Cristobal miró al hombre grande y fuerte que se había sentado en el asiento del copiloto. Hizo un gesto de extrañeza con los hombros, indicando que no sabía a lo que se refería. Frank señaló al hombre tumbado en el asiento trasero.

—Deberías atarlo y amordazarlo, por si se despierta a medio camino. También deberías vendar la herida de la cabeza, para que no deje el asiento perdido de sangre.

—¿Para que la policía no sepa que ha estado aquí tumbado?

—Porque va a estropear la tapicería.

Cris sonrió, hizo un apaño rápido como le sugería Frank, y salió pitando de allí. Tampoco convenía tentar demasiado a la suerte.

Condujo con cuidado, sin saltarse los semáforos ni exceder el límite de velocidad. No le importaba hablar con Frank porque, aunque nadie más podía verlo, dentro del coche daba la sensación de que estaba hablando por el manos libres.

—La tecnología es maravillosa, Frank —dijo—, gracias a los teléfonos móviles no parece que esté más loco que los demás, ¿verdad?

—Nunca he dicho que lo estuvieras. Cruce. Semáforo en ámbar, frena.

—Sí, ya lo sé. Nadie lo dice nunca, excepto yo —Cris hizo una mueca y frunció el ceño—. Pero ¿sabes una cosa? Cuando el mundo enloquece a tu alrededor, cuando todo parece que va a hundirse… Permanecer cuerdo es una falta de respeto hacia el mundo, un acto hipócrita. Vivo en un mundo de mierda. ¿Por qué no actuar en consecuencia?

Frank guardó silencio. Nunca respondía cuando Cristo se ponía serio y hablaba sobre su locura, no tenía nada que decir y no era su labor aconsejarle en ese sentido. Frank era un hombre de acción. Vivía a través de la mente de Cristóbal, hacía posibles esos momentos intensos de fuerza y enfrentamiento, aportaba cordura al mundo de los hombres. No tenía nada que decir hasta que llegaran a su destino y ataran al pasajero de la parte de atrás a una silla.

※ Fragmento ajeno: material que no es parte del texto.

(* ===== verification/HubLoop.v ===== *)
(** * The main loop of the hub (src/vbt_medium.c)

    The outbound trunks and one iteration of the poll loop of [main]: the rows
    handed to [poll], the accepts, and the service of the rows that are ready;
    start-up and shutdown around it. *)

From Stdlib Require Import ZArith Lia String.
From stdpp Require Import base list numbers option.
From S2P Require Import Prelude Wire Text HubState HubTables HubModel HubIO HubRoute HubCtl.

(** ** Outbound trunks *)

(** [getaddrinfo], [socket] and [connect]. *)
Definition c_connect : HUB (option Z) :=
  h ← get;
  match e_connects (henv h) with
  | [] => mret None
  | r :: l => modify (set_henv (set_e_connects l (henv h)));; mret r
  end.

Definition upstream_upd (i : Z) (f : upstream_state → upstream_state) : HUB unit :=
  h ← get;
  match at_idx (upstream_states h) i with
  | Some _ => modify (set_upstream_states (upd_idx i f (upstream_states h)))
  | None => fail OobWrite
  end.

Definition upstream_connect (i : Z) : HUB unit :=
  fd ← c_connect;
  match fd with
  | None => skip
  | Some fd =>
      h ← get;
      match at_idx (upstreams h) i with
      | None => fail OobRead
      | Some (host, port) =>
          pidx ← peer_alloc fd true
            (snprintf_s 300 (str "upstream:" ++ host ++ str ":" ++ port));
          when (0 <=? pidx) (upstream_upd i (set_us_peer_idx pidx))
      end
  end.

Definition upstream_one (now i : Z) : HUB unit :=
  h ← get;
  match at_idx (upstream_states h) i with
  | None => fail OobRead
  | Some u =>
      if 0 <=? us_peer_idx u then skip
      else if now - us_last_attempt u <? UPSTREAM_RETRY_SEC then skip
      else upstream_upd i (set_us_last_attempt now);; upstream_connect i
  end.

Definition upstream_tick : HUB unit :=
  h ← get;
  for_each (seqZ 0 (zlen (upstreams h))) (upstream_one (e_now (henv h))).

(** ** One iteration *)

(** What [poll] reports for a peer's row; [an_in] is POLLIN with the result
    the [read] of that descriptor gives. *)
Record answer : Type := Answer {
  an_err : bool;          (* POLLERR, POLLHUP or POLLNVAL *)
  an_out : bool;          (* POLLOUT *)
  an_in : option rres
}.

(** The events of one iteration. *)
Record poll_in : Type := PollIn {
  pi_env : env;                           (* kernel results of the iteration *)
  pi_ready : bool;                        (* poll returned a positive number *)
  pi_unix : option Z;                     (* accepted descriptors *)
  pi_tcp : option (Z * list Z);
  pi_ctl : option Z;
  pi_peers : list answer;
  pi_ctls : list bool;                    (* POLLIN of the control rows *)
  pi_ctl_reads : list ctl_rres
}.

Definition serve_peer `{Libm} (i : Z) (a : answer) : HUB unit :=
  if an_err a then peer_close i
  else
    when (an_out a) (peer_flush i);;
    p ← peer_at i;
    match an_in a with
    | Some r => when (0 <=? p_fd p) (peer_readable i r)
    | None => skip
    end.

(** [for (i = 0; i < num_peers && row < ctl_base; i++)] over the rows left. *)
Fixpoint serve_peers `{Libm} (idxs : list Z) (rows : list (Z * answer)) : HUB unit :=
  match idxs, rows with
  | i :: idxs, (fd, a) :: rest =>
      p ← peer_at i;
      if p_fd p <? 0 then serve_peers idxs rows
      else
        when (fd =? p_fd p) (serve_peer i a);;
        serve_peers idxs rest
  | _, _ => skip
  end.

(** A control client at the end of its turn. *)
Definition ctl_finish (i : Z) : HUB unit :=
  c ← ctl_at i;
  when (negb (ct_active c =? 0)) (ctl_flush i);;
  c ← ctl_at i;
  when ((ct_active c =? 2) && (zlen (ct_outbuf c) =? 0)) (ctl_close i).

Fixpoint serve_ctls (idxs : list Z) (rows : list bool) (reads : list ctl_rres) : HUB unit :=
  match idxs, rows with
  | i :: idxs, re :: rest =>
      c ← ctl_at i;
      if ct_active c =? 0 then serve_ctls idxs rows reads
      else if re : bool then
        ctl_readable i (default (CError true) (head reads));;
        ctl_finish i;;
        serve_ctls idxs rest (tail reads)
      else ctl_finish i;; serve_ctls idxs rest reads
  | _, _ => skip
  end.

(** The rows of [pfds] between [peer_base] and [ctl_base]. *)
Definition peer_rows (h : hub) : list Z :=
  map p_fd (filter (λ p, 0 ≤ p_fd p) (peers h)).

Definition main_iter `{Libm} (x : poll_in) : HUB unit :=
  modify (set_henv (pi_env x));;
  h ← get;
  let rows := zip (peer_rows h) (pi_peers x) in
  let ctl_rows := take (Z.to_nat (count_if (λ c, negb (ct_active c =? 0)) (ctl_clients h)))
                    (pi_ctls x) in
  when (negb (bool_decide (upstreams h = []))) upstream_tick;;
  when (pi_ready x) (
    match pi_unix x with Some fd => accept_unix fd | None => skip end;;
    match pi_tcp x with Some (fd, label) => accept_tcp fd label | None => skip end;;
    match pi_ctl x with Some fd => accept_ctl fd | None => skip end;;
    h ← get;
    serve_peers (seqZ 0 (num_peers h)) rows;;
    serve_ctls (seqZ 0 MAX_CTL_CLIENTS) ctl_rows (pi_ctl_reads x)).

(** [while (g_running)] over the iterations' events. *)
Definition main_loop `{Libm} (xs : list poll_in) : HUB unit := for_each xs main_iter.

(** The end of [main]. *)
Definition shutdown : HUB unit :=
  h ← get; for_each (seqZ 0 (num_peers h)) peer_close.

(** ** Start-up *)

(** [strrchr]: what is in front of and behind the last [c]. *)
Fixpoint strrchr (c : Z) (s : list Z) : option (list Z * list Z) :=
  match s with
  | [] => None
  | d :: s =>
      match strrchr c s with
      | Some (a, b) => Some (d :: a, b)
      | None => if d =? c then Some ([], s) else None
      end
  end.

(** The option [-u host:port]. *)
Definition add_upstream (ups : list (list Z * list Z)) (optarg : list Z) : list (list Z * list Z) :=
  if MAX_UPSTREAMS <=? zlen ups then ups
  else
    match strrchr 58 (c_str optarg) with
    | None => ups
    | Some (host, port) => ups ++ [(take 255 host, take 15 port)]
    end.

(** [main] once its listeners are open: the upstreams of the [-u] options, the
    contents of the file of [-C] if there is one ([Some None]: it does not
    open), and the iterations. *)
Definition serve_main `{Libm} (ups : list (list Z * list Z)) (config : option (option (list Z)))
    (start : Z) (e : env) (xs : list poll_in) : res (unit * hub * list ev) :=
  (match config with Some file => load_config_file file | None => skip end;;
   main_loop xs;;
   shutdown) (init_hub ups start e).
Definition hub_main `{Libm} (us : list (list Z)) (config : option (option (list Z))) (start : Z)
    (e : env) (xs : list poll_in) : res (unit * hub * list ev) :=
  serve_main (foldl add_upstream [] us) config start e xs.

Condujo en silencio durante un rato más, salieron del centro, dejaron atrás las luces de los barrios periféricos y se metieron en un polígono industrial a medio construir. La mitad de las naves se encontraban vacías, abandonadas, algunas de ellas sin haberse llegado a ocupar nunca. Cris metió el vehículo en una de ellas. La había inspeccionado ese mismo día por la mañana de forma discreta, y sabía que tenía una pequeña habitación medio amueblada lejos de la entrada. Paró el motor, bajó del coche y abrió la puerta de atrás. El pasajero no se movía.

—Está consciente —dijo Frank— pero lo disimula porque tiene miedo. Hace bien, ¿verdad? Comprueba las cuerdas antes de bajarlo, no sea que te dé guerra.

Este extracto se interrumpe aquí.